Collected data
-------------------------

(* ===== verification/MacroOverflow.v ===== *)
(** * MacroOverflow: arithmetic that branches on overflow

    [AddBranchOverflow], [SubtractBranchOverflow], [MultiplyBranchOverflow] and
    the forms with an immediate: the destination receives the wrapped result
    and the branch is taken exactly when it is not the exact one. *)

From stdpp Require Import base numbers list gmap.
From Stdlib Require Import Lia.
From S2P Require Import Prelude Constants Encoding CEncoding AsmBuffer MicroAsm AsmBranch SimState.
From S2P Require Import SimInt SimAtomic SimFloat SimCompressed Simulator Isa IntSpec BitSpec.
From S2P Require Import AsmExec AsmFormats RefineOp RefineImm RefineMem Refinement.
From S2P Require Import SimInv AsmSites RefineBranch RefineLabel SimMemSpec AsmSeq ObjectPool Assembler.
From S2P Require Import MacroSeq MacroImm MacroArith MacroCompare MacroBranch.

#[local] Open Scope Z_scope.
#[local] Open Scope res_scope.
#[local] Open Scope code_scope.

Lemma andthen_assoc {A B} (f g : A -> Res A) (h : A -> Res B) x : (f >> g >> h) x = ((f >> g) >> h) x.
Proof. unfold andthen. by destruct (f x). Qed.

Section Overflow.
Context `{Target}.

(** ** Signed results *)

(** The value does not fit a register. *)
Definition overflows (z : Z) : bool := negb (sx z =? z).
Definition DecodeLoadWordFromPool (m : memory) (end_ : Z) : Res PoolLoad :=
  let* x := DecodeLoadX m end_ in
  match x with
  | None => Err Unreachable
  | Some (mkLoadX reg base lo length) =>
      if base =? PP then
        let* index := IndexFromOffset (lo - kHeapObjectTag) in
        Ok (mkPoolLoad (ux (end_ - length)) reg index)
      else
        ASSERT (base =? reg) ;;
        let end_ := ux (end_ - length) in
        let* add_instr := load16 m (end_ - 2) in
        ASSERT (CInstr.opcode add_instr =? COpcode.C_MV) ;;
        ASSERT (CInstr.rd add_instr =? base) ;;
        ASSERT (CInstr.rs1 add_instr =? base) ;;
        ASSERT (CInstr.rs2 add_instr =? PP) ;;
        let end_ := ux (end_ - 2) in
        let* u := DecodeLUI m end_ in
        match u with
        | None => Err Unreachable
        | Some (dst, hi, length) =>
            ASSERT (dst =? base) ;;
            let* index := IndexFromOffset (hi + lo - kHeapObjectTag) in
            Ok (mkPoolLoad (ux (end_ - length)) reg index)
        end
  end.

(** ** Object pools *)

Inductive EntryType : Set := EntryImmediate | EntryTaggedObject | EntryNativeFunction.

(** The words of the pool and their types. *)
Record HeapPool : Set := mkPool { p_data : list Z; p_types : list EntryType }.

#[export] Instance EntryType_eq_dec : EqDecision EntryType.
Proof. solve_decision. Defined.

Definition Pool_Length (p : HeapPool) : Z := Z.of_nat (length (p_data p)).

Definition pool_index {A} (l : list A) (index : Z) : Res A :=
  if index <? 0 then Err UndefinedBehavior
  else match l !! Z.to_nat index with Some x => Ok x | None => Err UndefinedBehavior end.

Definition TypeAt (p : HeapPool) (index : Z) : Res EntryType :=
  ASSERT ((0 <=? index) && (index <=? Pool_Length p)) ;; pool_index (p_types p) index.

Definition PoolEntryAt (p : HeapPool) (index : Z) : Res Z :=
  ASSERT ((0 <=? index) && (index <? Pool_Length p)) ;; pool_index (p_data p) index.

Definition SetPoolEntryAt (p : HeapPool) (index value : Z) : Res HeapPool :=
  let* _ := PoolEntryAt p index in
  Ok (mkPool (<[Z.to_nat index := value]> (p_data p)) (p_types p)).

Definition ObjectAt (p : HeapPool) (index : Z) : Res Z :=
  let* ty := TypeAt p index in
  ASSERT (bool_decide (ty = EntryTaggedObject)) ;; PoolEntryAt p index.

(** [obj.IsSmi()] of a tagged word. *)
Definition IsSmi (obj : Z) : bool := Z.land obj kSmiTagMask =? 0.

Definition SetObjectAt (p : HeapPool) (index obj : Z) : Res HeapPool :=
  let* ty := TypeAt p index in
  ASSERT (bool_decide (ty = EntryTaggedObject) || (bool_decide (ty = EntryImmediate) && IsSmi obj)) ;;
  SetPoolEntryAt p index obj.

Definition RawValueAt (p : HeapPool) (index : Z) : Res Z :=
  let* ty := TypeAt p index in
  ASSERT (negb (bool_decide (ty = EntryTaggedObject))) ;; PoolEntryAt p index.

Definition SetRawValueAt (p : HeapPool) (index raw : Z) : Res HeapPool :=
  let* ty := TypeAt p index in
  ASSERT (negb (bool_decide (ty = EntryTaggedObject))) ;; SetPoolEntryAt p index raw.

(** The word and the type of a builder's entry; [ptr] is the tagged pointer of
    an object.  Wide immediates were split before. *)
Definition entry_word (ptr : Z -> Z) (e : Entry) : Res (Z * EntryType) :=
  match payload_ e with
  | kTaggedObject obj _ => Ok (ptr obj, EntryTaggedObject)
  | kImmediate imm => Ok (imm, EntryImmediate)
  | kNativeFunction address => Ok (address, EntryNativeFunction)
  | kImmediate64 _ | kImmediate128 _ _ _ _ => ASSERT false ;; Err UndefinedBehavior
  end.

(** The loop of [NewFromBuilder], from [i] on. *)
Fixpoint fill_pool {T} (ptr : Z -> Z) (parents : list (Builder T)) (b : Builder T) (i : Z) (n : nat)
    : Res (list (Z * EntryType)) :=
  match n with
  | O => Ok []
  | S n =>
      let* e := EntryAt parents b i in
      let* w := entry_word ptr e in
      let* rest := fill_pool ptr parents b (i + 1) n in
      Ok (w :: rest)
  end.

Definition NewFromBuilder {T} (ptr : Z -> Z) (parents : list (Builder T)) (b : Builder T) : Res HeapPool :=
  let* l := fill_pool ptr parents b 0 (Z.to_nat (CurrentLength b)) in
  Ok (mkPool l.*1 l.*2).

(** ** Code objects *)

(** What the patterns use of a [Code]. *)
Record CodeObject : Set := mkCodeObject { PayloadStart : Z; PayloadSize : Z; GetObjectPool : HeapPool }.

(** [UntaggedCode::ContainsPC]: [pc] may be just past the last instruction. *)
Definition ContainsInstructionAt (code : CodeObject) (pc : Z) : bool :=
  ux (pc - PayloadStart code) <=? PayloadSize code.

Definition set_object_pool (code : CodeObject) (p : HeapPool) : CodeObject :=
  mkCodeObject (PayloadStart code) (PayloadSize code) p.

(** ** Calls through the pool *)

Section Calls.
Context (FLAG_precompiled_mode : bool).

Definition IsJumpAndLinkScratch (reg : Z) : bool :=
  reg =? if FLAG_precompiled_mode then TMP else CODE_REG.

(** jalr ra, compressed. *)
Definition kJalrRA : Z := 0x9082.

Definition AssertJalrRA (m : memory) (pc : Z) : Res unit :=
  let* last := load16 m (pc - 2) in ASSERT (last =? kJalrRA) ;; Ok tt.

(** [CallPattern]: [target_code_pool_index_]. *)
Definition CallPattern (m : memory) (pc : Z) (code : CodeObject) : Res Z :=
  ASSERT (ContainsInstructionAt code pc) ;;
  let* _ := AssertJalrRA m pc in
  let* l := DecodeLoadWordFromPool m (pc - 6) in
  ASSERT (IsJumpAndLinkScratch (l_reg l)) ;;
  Ok (l_index l).

(** The two loads before a call: the indices of the target and of the value
    that the register [data_reg] receives. *)
Definition TwoLoads (m : memory) (pc : Z) (code : CodeObject) (data_reg : Z) : Res (Z * Z) :=
  ASSERT (ContainsInstructionAt code pc) ;;
  let* _ := AssertJalrRA m pc in
  let* target := DecodeLoadWordFromPool m (pc - 6) in
  ASSERT (IsJumpAndLinkScratch (l_reg target)) ;;
  let* data := DecodeLoadWordFromPool m (l_start target) in
  ASSERT (l_reg data =? data_reg) ;;
  Ok (l_index target, l_index data).

(** [ICCallPattern]: [target_pool_index_] and [data_pool_index_]. *)
Definition ICCallPattern (m : memory) (pc : Z) (code : CodeObject) : Res (Z * Z) :=
  TwoLoads m pc code IC_DATA_REG.

(** [NativeCallPattern]: [target_code_pool_index_] and [native_function_pool_index_]. *)
Definition NativeCallPattern (m : memory) (pc : Z) (code : CodeObject) : Res (Z * Z) :=
  TwoLoads m pc code Reg.T5.

(** [BareSwitchableCallPattern]: [target_pool_index_] and [data_pool_index_]. *)
Definition BareSwitchableCallPattern (m : memory) (pc : Z) : Res (Z * Z) :=
  let* _ := AssertJalrRA m pc in
  let* data := DecodeLoadWordFromPool m (pc - 2) in
  ASSERT (l_reg data =? IC_DATA_REG) ;;
  let* target := DecodeLoadWordFromPool m (l_start data) in
  ASSERT (l_reg target =? Reg.RA) ;;
  Ok (l_index target, l_index data).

-------------------------

● **REQUIRED ACTION**:
Your answer must consist only of the lines from the one with "let* target := DecodeLoadWordFromPool m (l_start" through the final line of the entries, each retyped exactly.

● **RESPONSE TO THIS EXERCISE**:
  let* target := DecodeLoadWordFromPool m (l_start data) in
  ASSERT (l_reg target =? Reg.RA) ;;
  Ok (l_index target, l_index data).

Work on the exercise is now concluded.